My immediate reaction was “11/23”. But the question is supposed to be hard, which is why I assumed my answer was completely wrong. Well, maybe it wasn’t? There is only one way to verify.

It takes less than a second to do this experiment a million times in a row. So let’s do that.

Apparently, the most common wrong answer is 50%.1 The reason for this mistake is that people fail to account for the second draw’s dependency on the first. After one sock is drawn, the probabilities shift because the composition of the drawer changes.

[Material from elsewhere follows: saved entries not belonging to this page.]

Definition handleUpdate (now : time) (path : string) : GoM t unit := λ e0,
  or_return (file_id path) (λ fileID,
  or_return (getFileChecksum path) (λ checksum,
  or_return (on_fs (GetFileMetadata path)) (λ '(size, _, _),
  or_return (glift (Rel (FolderPath e0) path)) (λ relPath,
  or_return (on_db (DB.InsertFile now (local_metadata now fileID relPath checksum size (peerID e0)))) (λ _,
    queueOperation (SyncOperation.with_content None checksum size
      (NewSyncOperation now OpUpdate relPath fileID (peerID e0)))))))) e0.

(** The record of the deleted file stays in the database. *)
Definition handleDelete (now : time) (path : string) : GoM t unit := λ e0,
  or_return (glift (Rel (FolderPath e0) path)) (λ relPath,
    file ← gtry (query (DB.GetFileByPath relPath));
    match file with
    | inl f =>
        gmodify (λ e, with_renameDetector
          (RenameDetector.RecordDelete now (FileMetadata.FileID f) (FileMetadata.Checksum f) path
             (FileMetadata.Size f) (FileMetadata.Mtime f) (renameDetector e)) e);;
        queueOperation (NewSyncOperation now OpDelete relPath (FileMetadata.FileID f) (peerID e0))
    | inr _ =>
        or_return (on_fs (hash_file path (peerID e0))) (λ fileID,
          queueOperation (NewSyncOperation now OpDelete relPath fileID (peerID e0)))
    end) e0.

Definition handleRename (now : time) (path : string) : GoM t unit := handleCreate now path.

Definition handleFileEvent (now : time) (event : Watcher.FileEvent.t) : GoM t unit :=
  let path := Watcher.FileEvent.Path event in
  let op := Watcher.FileEvent.Operation event in
  if decide (op = "create"%string) then handleCreate now path
  else if decide (op = "update"%string) then handleUpdate now path
  else if decide (op = "delete"%string) then handleDelete now path
  else if decide (op = "rename"%string) then handleRename now path
  else mret tt.

(** ** Operations received from peers *)

Definition atomicWriteFile (now : time) (rand filePath : string) (data : bytes) : GoM OS.t unit :=
  tempPath ← or_else (OS.CreateTemp now (Dir filePath) tmp_pattern rand) no_cleanup "failed to create temp file";
  let remove := ignore_err (OS.Remove tempPath) in
  or_else (OS.Write now tempPath data) (ignore_err OS.Close;; remove) "failed to write to temp file";;
  or_else OS.Close remove "failed to close temp file";;
  or_else (OS.Rename tempPath filePath) remove "failed to rename temp file".

(** The two sides of a conflict as the resolver sees them. *)
Definition local_op (f : FileMetadata.t) (data : bytes) : ConflictOp.t :=
  ConflictOp.mk "" "" (FileMetadata.Path f) None (FileMetadata.FileID f) (FileMetadata.Checksum f)
    (FileMetadata.Size f) (unix_milli (FileMetadata.Mtime f)) (FileMetadata.PeerID f) data.

Definition remote_op (m : SyncOperation.t) (data : bytes) : ConflictOp.t :=
  ConflictOp.mk "" "" (SyncOperation.Path m) None (SyncOperation.FileID m) (SyncOperation.Checksum m)
    (SyncOperation.Size m) (SyncOperation.Mtime m) (SyncOperation.PeerID m) data.

(** What to do with an incoming create or update. *)
Inductive decision : Type :=
  | KeepLocal (f : FileMetadata.t)
  | ApplyRemote
  | ApplyMerge (winner : ConflictOp.t)
  | Abandon.

Definition resolve (m : SyncOperation.t) (fileData : bytes) (absPath : string) : GoM t decision := λ e,
  match DB.GetFileByID (SyncOperation.FileID m) (db e) with
  | Err _ => (Ok ApplyRemote, e)
  | Panic w => (Panic w, e)
  | Ok localFile =>
      if bool_decide (FileMetadata.Checksum localFile = SyncOperation.Checksum m) then (Ok ApplyRemote, e)
      else
        (r ← gtry (on_fs (OS.ReadFile absPath));
         let localData := match r with inl d => d | inr _ => [] end in
         let lop := local_op localFile localData in
         let rop := remote_op m fileData in
         match Resolver.ResolveConflict (conflictResolver e) lop rop
                 (default ∅ (FileMetadata.VectorClock localFile)) (default ∅ (SyncOperation.VectorClock m)) with
         | Ok winner =>
             if bool_decide (ConflictOp.FileID winner = ConflictOp.FileID lop) &&
                bool_decide (ConflictOp.Checksum winner = ConflictOp.Checksum lop) then mret (KeepLocal localFile)
             else if bool_decide (ConflictOp.FileID winner = ConflictOp.FileID rop) &&
                     bool_decide (ConflictOp.Checksum winner = ConflictOp.Checksum rop) then mret ApplyRemote
             else mret (ApplyMerge winner)
         | Err _ => mret Abandon
         | Panic w => gpanic w
         end) e
  end.

(** An update broadcast on behalf of this peer. *)
Definition broadcast_op (now : time) (path fileID checksum : string) (size mtime : Z) (self : string)
    (data : bytes) (vc : option VectorClock.t) : SyncOperation.t :=
  SyncOperation.mk (generateOperationID now) OpUpdate path None fileID checksum size 0 vc self "local"
    mtime None data None None None None None None.

(** The record of a file received from a peer. *)
Definition remote_metadata (m : SyncOperation.t) : FileMetadata.t :=
  FileMetadata.mk (SyncOperation.FileID m) (SyncOperation.Path m) (SyncOperation.Checksum m)
    (SyncOperation.Size m) (of_unix_milli (SyncOperation.Mtime m)) (SyncOperation.Mode m)
    (SyncOperation.PeerID m) (SyncOperation.VectorClock m) (default false (SyncOperation.Compressed m))
    (SyncOperation.OriginalSize m) (SyncOperation.CompressionAlgorithm m) zero_time zero_time.

(** Writes the file and its record. *)
Definition apply_file (now : time) (rand absPath : string) (fileData : bytes) (m : SyncOperation.t) : GoM t unit :=
  or_return (on_fs (atomicWriteFile now rand absPath fileData)) (λ _,
    on_fs (SetFileID absPath (SyncOperation.FileID m));;
    ignoring (on_db (DB.InsertFile now (remote_metadata m)))).

Definition ignoring_path {A} (absPath : string) (m : GoM t A) : GoM t A :=
  gmodify (λ e, with_watcher (Watcher.IgnorePath absPath (watcher e)) e);;
  deferring (λ e, with_watcher (Watcher.WatchPath absPath (watcher e)) e) m.

(** The local version wins: it is broadcast, the incoming one dropped. *)
Definition keep_local (now : time) (m : SyncOperation.t) (absPath : string) (localFile : FileMetadata.t)
    : GoM t unit := λ e,
  or_return (on_fs (OS.ReadFile absPath)) (λ localData,
    gmodify (broadcast (broadcast_op now (SyncOperation.Path m) (FileMetadata.FileID localFile)
      (FileMetadata.Checksum localFile) (FileMetadata.Size localFile)
      (unix_milli (FileMetadata.Mtime localFile)) (peerID e) localData
      (Some (default ∅ (FileMetadata.VectorClock localFile)))))) e.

Let’s start. Here is our drawer filled with socks.

const drawer = [
    '⚪️', '⚪️', '⚪️', '⚪️', '⚪️', '⚪️',
    '⚪️', '⚪️', '⚪️', '⚪️', '⚪️', '⚪️',
    '⚫️', '⚫️', '⚫️', '⚫️', '⚫️', '⚫️',
    '⚫️', '⚫️', '⚫️', '⚫️', '⚫️', '⚫️',

We have exactly 12 white and 12 black socks in our array. Now, we need to randomly draw two socks from here.

const getRandomInt = max => Math.floor(Math.random() * max)

This function will return a random integer less than the max value it takes in. Note that max is non-inclusive so we can pass in the array length. In JavaScript, array indexing starts at 0, so for an array with 24 elements, the indexes range from 0 to 23.

We can use our function to draw two socks.

const firstDrawIndex = getRandomInt(24)
const [firstSock] = drawer.splice(firstDrawIndex, 1)

const secondDrawIndex = getRandomInt(23)
const [secondSock] = drawer.splice(secondDrawIndex, 1)

return firstSock === secondSock

splice will remove the sock from the array and return the resulting item that was just removed from the array. It will return an array with a single item, so we just need to pick the first element.

We have a pair now. Let’s just check if these two socks are the same color.

firstSock === secondSock

Whenever they are equal, we have a matching pair. Whenever they’re not, we have a non-matching pair.

Let’s move the logic we have so far into a function drawPair and run it a million times.

And let’s keep counting the result while doing that.

let matchingCount = 0
let nonMatchingCount = 0

for (let i = 0; i < 1000000; i++) {
    drawPair() ? matchingCount++ : nonMatchingCount++

const probability = Number(
  matchingCount / (matchingCount + nonMatchingCount) * 100)
  + '%'

Have fun:

We should be getting results around %47.8, which is 11/23. Here is the actual number in a higher precision:

(11/23) * 100 = 47.82608695652174%

  1. Or maybe it’s the perfect answer. Things either happen or they don’t.